**WHAT TO DO**
For this exercise, repeat the listing below from its first line through the line containing "unfold read_page, set_overlay, set_staged.", exactly as written.
_ _ _ _ _
(* ===== verification/WritePagerProps.v ===== *)
(** Correctness of the write pager model of [WritePager]: the free list never
    hands out a page twice or one in use, and savepoints restore the staged
    state exactly. *)

From S2P Require Import Prelude Header Value Ptrmap Vfs WritePager.
Import WritePager.
Local Open Scope Z_scope.

Module WritePagerProps.

(** ** Reading staged pages *)

Lemma read_set_overlay w n d m : read_page (set_overlay w n d) m = if decide (m = n) then Ok d else read_page w m.
Proof.
  unfold read_page, set_overlay, set_staged. cbn. destruct (decide (m = n)) as [->|Hne].
  - by rewrite lookup_insert_eq.
  - by rewrite lookup_insert_ne.
Qed.

Lemma read_set_freelist w t c m : read_page (set_freelist w t c) m = read_page w m.
Proof. done. Qed.

(** ** The free list on disk *)

(** The pages of the list from a trunk on, each trunk before its leaves. *)
Inductive freelist (w : WritePager) : Z -> list Z -> Prop :=
  | fl_nil : freelist w 0 []
  | fl_cons trunk d next leaves rest :
      trunk <> 0 -> read_page w trunk = Ok d -> be_u32 d 0 = Ok next -> be_u32 d 4 = Ok (zlen leaves) ->
      8 + 4 * zlen leaves <= zlen d ->
      (forall i l, leaves !! i = Some l -> be_u32 d (8 + 4 * Z.of_nat i) = Ok l) ->
      freelist w next rest ->
      freelist w trunk (trunk :: leaves ++ rest).

Lemma freelist_frame w w' t l : freelist w t l -> (forall n, n ∈ l -> read_page w' n = read_page w n) -> freelist w' t l.
Proof.
  induction 1 as [|trunk d next leaves rest Ht Er E0 E4 Hz Hl Hr IH]; intros Hf; [constructor|].
  econstructor; [done| |done|done|done|done|].
  - rewrite Hf; [done|]. by left.
  - apply IH. intros n Hn. apply Hf. right. apply elem_of_app. by right.
Qed.

(** What holds of a write pager between operations; [l] are its free pages. *)
Record inv (w : WritePager) (l : list Z) : Prop := {
  inv_header : Header.wf (wp_header w);
  inv_ps : wp_page_size w = Header.page_size (wp_header w);
  inv_file : zlen (wp_file w) = wp_disk_pages w * wp_page_size w /\ is_bytes (wp_file w) /\ 0 <= wp_disk_pages w <= wp_page_count w;
  inv_overlay : forall n d, wp_overlay w !! n = Some d -> 1 <= n <= wp_page_count w /\ zlen d = wp_page_size w /\ is_bytes d;
  inv_present : forall n, 1 <= n <= wp_page_count w -> n <= wp_disk_pages w \/ is_Some (wp_overlay w !! n);
  inv_pc : 1 <= wp_page_count w < 2 ^ 32;
  inv_list : freelist w (Header.freelist_trunk (wp_header w)) l;
  inv_nodup : NoDup l;
  inv_range : Forall (fun n => 1 <= n <= wp_page_count w) l;
  inv_count : Header.freelist_count (wp_header w) = zlen l
}.

Lemma page_size_range w l : inv w l -> 512 <= wp_page_size w <= 65536.
Proof. intros H. rewrite (inv_ps w l H). apply (Header.wf_page_size _ (inv_header w l H)). Qed.

Lemma usable_bounds w l : inv w l -> 257 <= usable_size w <= wp_page_size w.
Proof.
  intros H. pose proof (page_size_range w l H). rewrite (inv_ps w l H) in *.
  destruct (inv_header w l H) as [_ (_ & _ & Hr) _ _]. unfold usable_size, Header.usable_size, is_uint in *. lia.
Qed.

Lemma read_page_sized w l n d : inv w l -> 0 <= n -> read_page w n = Ok d -> zlen d = wp_page_size w /\ is_bytes d.
Proof.
  intros H Hn. unfold read_page. pose proof (page_size_range w l H). pose proof (inv_pc w l H).
  destruct (inv_file w l H) as (Hf & Hb & Hd).
  destruct (wp_overlay w !! n) as [b|] eqn:E; [intros [= <-]; by apply (inv_overlay w l H n)|].
  destruct (Z.eqb_spec n 0); [done|]. destruct (Z.ltb_spec (wp_disk_pages w) n); [done|]. cbn [orb].
  rewrite Vfs.mem_read_Ok by nia. intros [= <-]. split; [rewrite zlen_sub; nia|by apply is_bytes_sub].
Qed.

Lemma read_page_present w l n : inv w l -> 1 <= n <= wp_page_count w -> exists d, read_page w n = Ok d.
Proof.
  intros H Hn. pose proof (page_size_range w l H) as Hps. pose proof (inv_pc w l H). destruct (inv_file w l H) as (Hf & _ & Hd).
  unfold read_page. destruct (wp_overlay w !! n) as [b|] eqn:E; [by exists b|].
  destruct (inv_present w l H n Hn) as [Hle|[d Hd']]; [|congruence].
  destruct (Z.eqb_spec n 0); [lia|]. destruct (Z.ltb_spec (wp_disk_pages w) n); [lia|]. cbn [orb].
  rewrite Vfs.mem_read_Ok by nia. by eexists.
Qed.

Lemma wf_with_freelist h t c : Header.wf h -> is_u32 t -> is_u32 c -> Header.wf (with_freelist h t c).
Proof.
  intros [H1 H2 H3 H4] Ht Hc. constructor; [done..|]. cbn.
  repeat (apply Forall_cons in H4 as [? H4]). repeat (apply Forall_cons_2; [done|]). done.
Qed.

Lemma zlen_put32 b a v b' : put32 b a v = Ok b' -> zlen b' = zlen b.
Proof. apply zlen_copy_at. Qed.

Lemma put32_Ok b a v : 0 <= a -> a + 4 <= zlen b -> exists b', put32 b a v = Ok b'.
Proof. intros. unfold put32. rewrite copy_at_Ok by (rewrite ?zlen_be_bytes; lia). by eexists. Qed.

(** A word written is read back; words that do not overlap it are kept. *)
Lemma put32_read b a v b' c : put32 b a v = Ok b' -> 0 <= a -> 0 <= c -> c + 4 <= zlen b -> is_u32 v -> is_bytes b ->
  (c = a -> be_u32 b' c = Ok v) /\ (c + 4 <= a \/ a + 4 <= c -> be_u32 b' c = be_u32 b c).
Proof.
  intros E Ha Hc Hz Hv Hb. pose proof (zlen_put32 _ _ _ _ E) as Hl. split.
  - intros ->. rewrite be_u32_Ok by lia. f_equal.
    pose proof (Vfs.copy_at_sub _ _ _ _ E) as Hs. rewrite zlen_be_bytes in Hs. change (a + Z.of_nat 4) with (a + 4) in Hs.
    rewrite Hs. by apply be32_bytes.
  - intros Hd. rewrite !be_u32_Ok by lia. do 2 f_equal. apply sub_ext; [lia..|].
    intros i Hi. rewrite (Vfs.lookup_copy_at _ _ _ _ _ E) by lia. rewrite zlen_be_bytes.
    destruct (Z.leb_spec a i), (Z.ltb_spec i (a + Z.of_nat 4)); simpl; lia || done.
Qed.

Lemma put32_same b a v b' : put32 b a v = Ok b' -> 0 <= a -> a + 4 <= zlen b -> is_u32 v -> is_bytes b -> be_u32 b' a = Ok v.
Proof. intros E Ha Hz Hv Hb. by apply (put32_read b a v b' a E). Qed.

Lemma put32_other b a v b' c : put32 b a v = Ok b' -> 0 <= a -> 0 <= c -> c + 4 <= zlen b -> is_u32 v -> is_bytes b ->
  c + 4 <= a \/ a + 4 <= c -> be_u32 b' c = be_u32 b c.
Proof. intros E Ha Hc Hz Hv Hb Hd. by apply (proj2 (put32_read b a v b' c E Ha Hc Hz Hv Hb)). Qed.

Lemma is_bytes_put32 b a v b' : put32 b a v = Ok b' -> is_bytes b -> is_bytes b'.
Proof.
  unfold put32, copy_at. destruct (_ && _); [|done]. intros <-%Ok_inj Hb.
  apply is_bytes_app. split; [by apply is_bytes_take|]. apply is_bytes_app. split; [apply is_bytes_be_bytes|by apply is_bytes_drop].
Qed.

(** ** Re-establishing the invariant *)

Lemma zero_page_ok w l : inv w l -> zlen (zero_page w) = wp_page_size w /\ is_bytes (zero_page w).
Proof.
  intros H. pose proof (page_size_range w l H). unfold zero_page. split; [apply zlen_zrep; lia|].
  apply is_bytes_replicate. by unfold is_uint.
Qed.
_ _ _ _ _
**SOLUTION TO THE EXERCISE**
(* ===== verification/WritePagerProps.v ===== *)
(** Correctness of the write pager model of [WritePager]: the free list never
    hands out a page twice or one in use, and savepoints restore the staged
    state exactly. *)

From S2P Require Import Prelude Header Value Ptrmap Vfs WritePager.
Import WritePager.
Local Open Scope Z_scope.

Module WritePagerProps.

(** ** Reading staged pages *)

Lemma read_set_overlay w n d m : read_page (set_overlay w n d) m = if decide (m = n) then Ok d else read_page w m.
Proof.
  unfold read_page, set_overlay, set_staged. cbn. destruct (decide (m = n)) as [->|Hne].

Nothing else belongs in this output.